利用核苷酸统计对编码DNA进行分类。

Classifying coding DNA with nucleotide statistics.

作者信息

Carels Nicolas, Frías Diego

机构信息

Fundação Oswaldo Cruz (FIOCRUZ), Instituto Oswaldo Cruz (IOC), Laboratório de Genômica Funcional e Bioinformática, Rio de Janeiro, RJ, Brazil.

出版信息

Bioinform Biol Insights. 2009 Oct 28;3:141-54. doi: 10.4137/bbi.s3030.

DOI:10.4137/bbi.s3030

PMID:20140062

原文链接:https://pmc.ncbi.nlm.nih.gov/articles/PMC2808172/

Abstract

In this report, we compared the success rate of classification of coding sequences (CDS) vs. introns by Codon Structure Factor (CSF) and by a method that we called Universal Feature Method (UFM). UFM is based on the scoring of purine bias (Rrr) and stop codon frequency. We show that the success rate of CDS/intron classification by UFM is higher than by CSF. UFM classifies ORFs as coding or non-coding through a score based on (i) the stop codon distribution, (ii) the product of purine probabilities in the three positions of nucleotide triplets, (iii) the product of Cytosine (C), Guanine (G), and Adenine (A) probabilities in the 1st, 2nd, and 3rd positions of triplets, respectively, (iv) the probabilities of G in 1st and 2nd position of triplets and (v) the distance of their GC3 vs. GC2 levels to the regression line of the universal correlation.
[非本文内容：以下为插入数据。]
(** Whether the store takes [n] more bytes under [id]. *)
Definition rejects (s : DiskStore) (id : string) (n : Z) : Prop :=
  (totalSpace s < usedSpace s + n - old_size s id ∧ old_size s id < n)%Z.

#[global] Instance rejects_dec s id n : Decision (rejects s id n).
Proof. unfold rejects. apply _. Defined.

Lemma check_space_rejects s id n k :
  store_ok s → check_space n (old_size s id) (set_calls k s) =
    (if decide (rejects s id n) then (Err ErrInsufficientSpace, set_calls k s) else (Ok tt, set_calls k s)).
Proof.
  intros Hok. rewrite check_space_run by (by apply store_ok_calls). simpl. pose proof (st_cap _ Hok).
  unfold rejects. repeat case_decide; lia || done.
Qed.

Lemma accepts_range s id n :
  store_ok s → (0 ≤ n)%Z → ¬ rejects s id n →
  (0 ≤ usedSpace s + n - old_size s id ≤ totalSpace s)%Z ∧ is_uint64 (usedSpace s + n - old_size s id)%Z.
Proof.
  intros Hok Hn Hr. pose proof (old_size_bounds s id Hok). pose proof (st_cap _ Hok).
  pose proof (st_total _ Hok). unfold rejects, is_uint64 in *. lia.
Qed.

(** How a [Write] of a valid identifier ends. *)
Lemma Write_run id v s p :
  store_ok s → PathForChunk s id = Ok p →
  ∃ n, Write io id v s =
    (if decide (rejects s id (Z.of_nat (length v))) then (Err ErrInsufficientSpace, set_calls n s)
     else (Ok tt, set_calls n (stored s (<[p := v]> (files s)) id v))).
Proof.
  intros Hok Hp. destruct (PathForChunk_Ok s id p (st_level _ Hok) Hp) as (Hid & Hv & _).
  destruct (existing_size_run id p s Hok Hv Hp) as [n Hex].
  assert (Hdir : getDirForChunkId id (splitLevel s) = Ok (shards id (splitLevel s))).
  { unfold validateChunkId in Hv. unfold getDirForChunkId. repeat case_decide; done. }
  unfold Write. unfold get_st, lift, mbind, SE_bind. rewrite Hv, Hp, Hex.
  rewrite check_space_rejects by done. case_decide as Hr; [by exists n|]. rewrite Hdir.
  unfold os_plain, os_WriteFile. rewrite !os_call_ok.
  destruct (accepts_range s id (Z.of_nat (length v)) Hok ltac:(lia) Hr) as [_ Hrange].
  destruct (record_run id v (old_size s id) (set_files (<[p := v]> (files s)) (next_io (next_io (set_calls n s)))))
    as [n' Hrec]; [by apply Hid|apply Hok|done|].
  exists n'. etransitivity; [exact Hrec|]. done.
Qed.

(** How a [Rename] of a present temporary file ends. *)
Lemma Rename_run src id data s p :
  store_ok s → PathForChunk s id = Ok p → files s !! src = Some data →
  ∃ n, Rename io src id s =
    (if decide (rejects s id (Z.of_nat (length data))) then (Err ErrInsufficientSpace, set_calls n s)
     else (Ok tt, set_calls n (stored s (<[p := data]> (delete src (files s))) id data))).
Proof.
  intros Hok Hp Hsrc. destruct (PathForChunk_Ok s id p (st_level _ Hok) Hp) as (Hid & Hv & _).
  unfold Rename.
  erewrite bind_run; [|reflexivity]. erewrite bind_run; [|by unfold lift; rewrite Hv].
  erewrite bind_run; [|by apply os_Stat_run]. erewrite bind_run; [|reflexivity].
  erewrite bind_run; [|unfold lift; change (PathForChunk (next_io s) id) with (PathForChunk s id); by rewrite Hp].
  erewrite bind_run; [|apply os_plain_run].
  destruct (existing_size_run id p (next_io (next_io s))) as [n Hex]; [by repeat apply (store_ok_calls (S _))|done..|].
  erewrite bind_run; [|exact Hex]. erewrite bind_run; [|by apply os_Stat_run].
  set (k := io_calls (next_io (set_calls n (next_io (next_io s))))).
  change (next_io (set_calls n (next_io (next_io s)))) with (set_calls k s).
  change (old_size (next_io (next_io s)) id) with (old_size s id). clearbody k. clear Hex.
  pose proof (check_space_rejects s id (Z.of_nat (length data)) k Hok) as Hsp.
  case_decide as Hr; [exists k; by erewrite bind_err|].
  erewrite bind_run; [|exact Hsp]. do 3 (erewrite bind_run; [|apply os_plain_run]).
  erewrite bind_run; [|by apply os_Rename_run].
  erewrite bind_run; [|unfold attempt; by rewrite os_plain_run].
  erewrite bind_run; [|apply (os_ReadFile_run p data); simpl; apply lookup_insert_eq].
  match goal with |- context [(index_Put _ _ _ ;; _) ?st] => set (s3 := st) end.
  destruct (accepts_range s id (Z.of_nat (length data)) Hok ltac:(lia) Hr) as [_ Hrange].
  destruct (record_run id data (old_size s id) s3) as [n' Hrec]; [by apply Hid|apply Hok|done|].
  exists n'. etransitivity; [exact Hrec|]. done.
Qed.

(** How a [Delete] of an indexed chunk ends. *)
Lemma Delete_run id sum s p :
  store_ok s → PathForChunk s id = Ok p → index s !! id = Some sum →
  ∃ n, Delete io id s = (Ok tt, set_calls n
    (set_used (usedSpace s - chunk_bytes s id)
      (set_index (delete id (index s)) (set_files (delete p (files s)) s)))).
Proof.
  intros Hok Hp Hi. destruct (PathForChunk_Ok s id p (st_level _ Hok) Hp) as (Hid & Hv & _).
  destruct (st_files _ Hok _ _ Hi) as (p' & d & Hp' & Hd & _). assert (p' = p) as -> by congruence.
  pose proof (old_size_bounds s id Hok) as Hb. unfold old_size in Hb. rewrite Hi in Hb.
  unfold Delete.
  erewrite bind_run; [|reflexivity]. erewrite bind_run; [|by unfold lift; rewrite Hv].
  erewrite bind_run; [|apply Exists_run; [done|apply Hok]]. rewrite bool_decide_true by (rewrite Hi; eauto).
  cbn [negb]. erewrite bind_run; [|reflexivity]. erewrite bind_run; [|by unfold lift; rewrite Hp].
  erewrite bind_run; [|unfold attempt; by rewrite (os_Stat_run p d)]. cbv beta iota.
  erewrite bind_run; [|unfold attempt, os_Remove; rewrite os_call_ok; cbn [files next_io]; by rewrite Hd].
  cbv beta iota. erewrite bind_run.
  2:{ unfold attempt, index_Delete. rewrite decide_False by apply Hid.
      unfold get_st, mbind, SE_bind. simpl. rewrite (st_open _ Hok). simpl. rewrite Hi, os_call_ok. reflexivity. }
  unfold put_st. eexists. unfold chunk_bytes in *. rewrite Hp, Hd in *. simpl.
  rewrite decide_True by lia. reflexivity.
Qed.
End runs.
More than 80% of CDSs (true positives) of Homo sapiens (>250 bp), Drosophila melanogaster (>250 bp) and Arabidopsis thaliana (>200 bp) are successfully classified with a false positive rate lower or equal to 5%. The method releases coding sequences in their coding strand and coding frame, which allows their automatic translation into protein sequences with 95% confidence. The method is a natural consequence of the compositional bias of nucleotides in coding sequences.

摘要

在本报告中，我们比较了密码子结构因子（CSF）和我们称为通用特征法（UFM）的方法对编码序列（CDS）与内含子的分类成功率。UFM基于嘌呤偏好性（Rrr）评分和终止密码子频率。我们表明，UFM对CDS/内含子的分类成功率高于CSF。UFM通过基于以下因素的评分将开放阅读框（ORF）分类为编码或非编码：（i）终止密码子分布，（ii）核苷酸三联体三个位置上嘌呤概率的乘积，（iii）三联体第一、第二和第三位置上胞嘧啶（C）、鸟嘌呤（G）和腺嘌呤（A）概率的乘积，（iv）三联体第一和第二位置上G的概率，以及（v）其GC3与GC2水平到通用相关性回归线的距离。人类（>250 bp）、黑腹果蝇（>250 bp）和拟南芥（>200 bp）中超过80%的CDS（真阳性）被成功分类，假阳性率低于或等于5%。该方法在其编码链和编码框中释放编码序列，这使得它们能够以95%的置信度自动翻译成蛋白质序列。该方法是编码序列中核苷酸组成偏倚的自然结果。